Ora, il Signore è lo Spirito; e dove c’è lo Spirito del Signore, lì c’è libertà (II Corinzi 3,17)
L’annessione di Roma al Regno d’Italia fu un piccolo fatto militare e un grande avvenimento politico del Risorgimento italiano, rimarrà una data gigantesca nella storia della chiesa cattolica, intesa anzitutto nella sua dimensione temporale. Come tutti gli eventi epocali, a seconda dell’angolazione di chi ricorda, anche la breccia di Porta Pia può assumere diversi significati. Dal punto di vista evangelico, il 20 settembre 1870 è il giorno in cui la predicazione dell’Evangelo tornò libera in Roma. Il colportore che seguì i bersaglieri sabaudi dentro le mura portava con sé un carretto carico di bibbie, i missionari americani che nel 1895 costruirono una delle prime chiese metodiste della capitale la vollero non a caso in via XX settembre. È a questa «breccia dello spirito» che anche quest’anno i valdesi di Roma hanno reso omaggio, riunendosi nella chiesa di via IV novembre per un culto di ringraziamento. Al centro della predicazione del pastore Paolo Ricca una parola sola:
«Libertà. Parola magica, che ci mobilita. Parola potente, quasi onnipotente, capace di generare sogni, bisogni, utopie, rivoluzioni. Senza dubbio la parola più rivoluzionaria dell’intero vocabolario umano. Eppure parola temuta. Perché abbiamo paura della libertà degli altri. I governanti temono la libertà dei governati, ma anche i mariti temono la libertà delle mogli, e i genitori temono la libertà dei figli». Comincia così il sermone del professore, dalle parole con cui Virgilio presenta Dante a Catone Uticense, il custode del monte del purgatorio: «Libertà va cercando, ch’è sì cara, come sa chi per lei vita rifiuta». Due endecasillabi che fanno da lapide ai caduti di tutti i tempi nel nome della libertà; due versi che chiariscono chi fosse il Dante personaggio della Commedia: un «cercatore di libertà». Sulle ali senza tempo del linguaggio poetico, Ricca salta leggero al Novecento, ai celebri versi di Paul Éluard – «E in virtù d'una Parola / ricomincio la mia vita / sono nato per conoscerti / per chiamarti / Libertà» – e infine approda all’oggi: «alle libertà che non si contano, perché nel mondo moderno abbiamo assistito a una dilatazione del concetto di libertà». Ma se le libertà sono divenute plurali, di quale libertà si parla, a quale XX settembre si rende omaggio, nella splendida chiesetta valdese di via IV novembre? «Alla libertà quint’essenza dell’umano, alla libertà che viene da dentro, alla libertà figlia dello Spirito», è la risposta di Paolo Ricca.

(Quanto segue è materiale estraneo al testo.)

(* ===== verification/ManifestReads.v ===== *)
(** * Manifests are read back

    The manifests as JSON values, field by field, and the theorem that the text
    the programs print is the text of these values: whatever the host, the paths
    and the addresses hold, a reader of JSON gets every field as it was. *)
From Stdlib Require Import Floats.SpecFloat.
From S2P Require Import Prelude Utf8 Decimal Memchr Kinds ClientWire Text ServerPayload ArticleStore Float64.
From S2P Require Import LoadSchedule LoadWorkload SegmentFile LoadSession Words FetchCommand LoadConfig LoadProcesses.
From S2P Require Import LoadIdentity Float64 Format Json Manifest.

Local Open Scope Z_scope.
Local Open Scope rust_scope.

(** ** The values of the fields *)

Definition of_option_string (value : option bytes) : Json :=
  match value with Some value => JString value | None => JNull end.
Definition of_option_u64 (value : option Z) : Json :=
  match value with Some value => JInt value | None => JNull end.

(** A float with nine digits behind the point. *)
Definition of_f64 (x : f64) : Json :=
  match x with
  | S754_zero s => JNumber s 9 0
  | S754_finite s m e => JNumber s 9 (f64_units 9 m e)
  | _ => JNull
  end.
Definition of_secs (duration : Z) : Json := of_f64 (as_secs_f64 duration).
Definition of_option_f64 (value : option f64) : Json :=
  match value with Some value => of_f64 value | None => JNull end.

«Delle tre persone del Dio trinitario – spiega il pastore – lo Spirito è certamente la più inafferrabile. Eppure non dovrebbe, perché il Padre è sopra di noi, il Figlio è con noi e per noi, ma lo Spirito è più “vicino”: è dentro di noi. Dio è il nostro tempio, ma noi stessi siamo il tempio di Dio: eccola la sorgente della libertà. Se il Figlio è Dio in umanità, lo Spirito è Dio in libertà. Lo Spirito è Dio in libertà dentro di noi». Secondo Ricca la «libertà dello Spirito» non è singola, ma si compone a sua volta di tre libertà (che potremmo definire «teologali»): «Come cristiani abbiamo la libertà di credere, abbiamo la libertà di sperare, abbiamo la libertà di amare. La fede è una creatura dello Spirito, nessuno ce la può togliere. La speranza, senza la quale è il nulla, deriva dal fatto che siamo cittadini del Regno ancora prima che questo venga; l’amore è il sì che possiamo dire al prossimo».

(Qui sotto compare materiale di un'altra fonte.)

Lemma gives_expect {A} n (o : option A) a (k : A -> B bool) close r b :
  o = Some a -> gives n (k a) close r b -> gives n (expect o ≫= k) close r b.
Proof. by intros ->. Qed.

Lemma gives_counts x y n m close r b : (forall b, gives n m close r b) -> gives n (add_counts x y 0 ;; m) close r b.
Proof.
  intros H. destruct (H {| bf_stats := add_stats (bf_stats b)
    {| st_commands := 0; st_pipeline_batches := 0; st_article_requests := x; st_body_requests := y; st_bytes_sent := 0 |};
    bf_response := bf_response b; bf_output := bf_output b |}) as (b' & E & Ho & Hc & Hs).
  exists b'. split; [exact E|]. cbn in *. split_and!; [done|lia|lia].
Qed.

Lemma gives_command m close r b : (forall b, gives 0 m close r b) -> gives 1 (add_command ;; m) close r b.
Proof.
  intros H. destruct (H {| bf_stats := add_stats (bf_stats b)
    {| st_commands := 1; st_pipeline_batches := 0; st_article_requests := 0; st_body_requests := 0; st_bytes_sent := 0 |};
    bf_response := bf_response b; bf_output := bf_output b |}) as (b' & E & Ho & Hc & Hs).
  exists b'. split; [exact E|]. cbn in *. split_and!; [done|lia|lia].
Qed.

Lemma no_directory : has_article_dir config = false.
Proof. unfold has_article_dir. by rewrite Hdir. Qed.

Lemma gives_article request r b :
  part_reply (article_response config)
    (build_selected_article_response_into (default 1 (parse_article_id_arg (args request))) config)
    (build_message_id_article_response_into (default [] (request_line_message_id request)) config) request = Some r ->
  gives 0 (buffered_article find_end config request) false r b.
Proof using Hdir.
  unfold part_reply, buffered_article. intros E. apply gives_counts. clear b. intros b. rewrite no_directory.
  destruct (request_line_message_id request) as [m|]; [eapply gives_expect; [exact E|apply gives_built]|].
  destruct (parse_article_id_arg _) as [n|]; cbn [default from_option id] in E.
  - destruct (n =? 1); [injection E as <-; apply gives_reply|]. eapply gives_expect; [exact E|apply gives_built].
  - injection E as <-. apply gives_reply.
Qed.

Lemma gives_part kind counted first_response selected by_message_id request r b :
  (counted = add_counts 1 0 0 \/ counted = add_counts 0 1 0) ->
  part_reply first_response (selected (default 1 (parse_article_id_arg (args request))))
    (by_message_id (default [] (request_line_message_id request))) request = Some r ->
  gives 0 (buffered_part find_end config kind counted first_response selected by_message_id request) false r b.
Proof using Hdir.
  intros Hcounted E. unfold buffered_part, part_reply in *. rewrite no_directory.
  destruct Hcounted as [-> | ->]; apply gives_counts; clear b; intros b.
  all: destruct (request_line_message_id request) as [m|]; [eapply gives_expect; [exact E|apply gives_built]|].
  all: cbn zeta; destruct (_ =? 1); [injection E as <-; apply gives_reply|].
  all: eapply gives_expect; [exact E|apply gives_built].
Qed.

Lemma gives_listing indexed fixture b : gives 0 (buffered_listing config indexed fixture) false fixture b.
Proof using Hindex. unfold buffered_listing. rewrite Hindex. apply gives_reply. Qed.

Lemma gives_quit b : gives 0 (reply_with QUIT_RESPONSE ;; mret true) true QUIT_RESPONSE b.
Proof. destruct (gives_reply QUIT_RESPONSE b) as (b' & E & H). exists b'. split; [|exact H]. unfold mbind, B_bind. by rewrite E. Qed.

Certo, la strada non è mai segnata; perché «al fianco di una libertà divina procede una libertà diabolica: quella di Eva che ascolta il serpente, quella di Caino che uccide il fratello: è questa, nello Storia, la tragedia della libertà. Per saper ascoltare e poter comprendere la sconvolgente libertà dello Spirito – conclude il pastore – noi non possiamo stare da soli, abbiamo bisogno della Sacra Scrittura». Eccola qui, l’importanza del XX Settembre per gli evangelici italiani.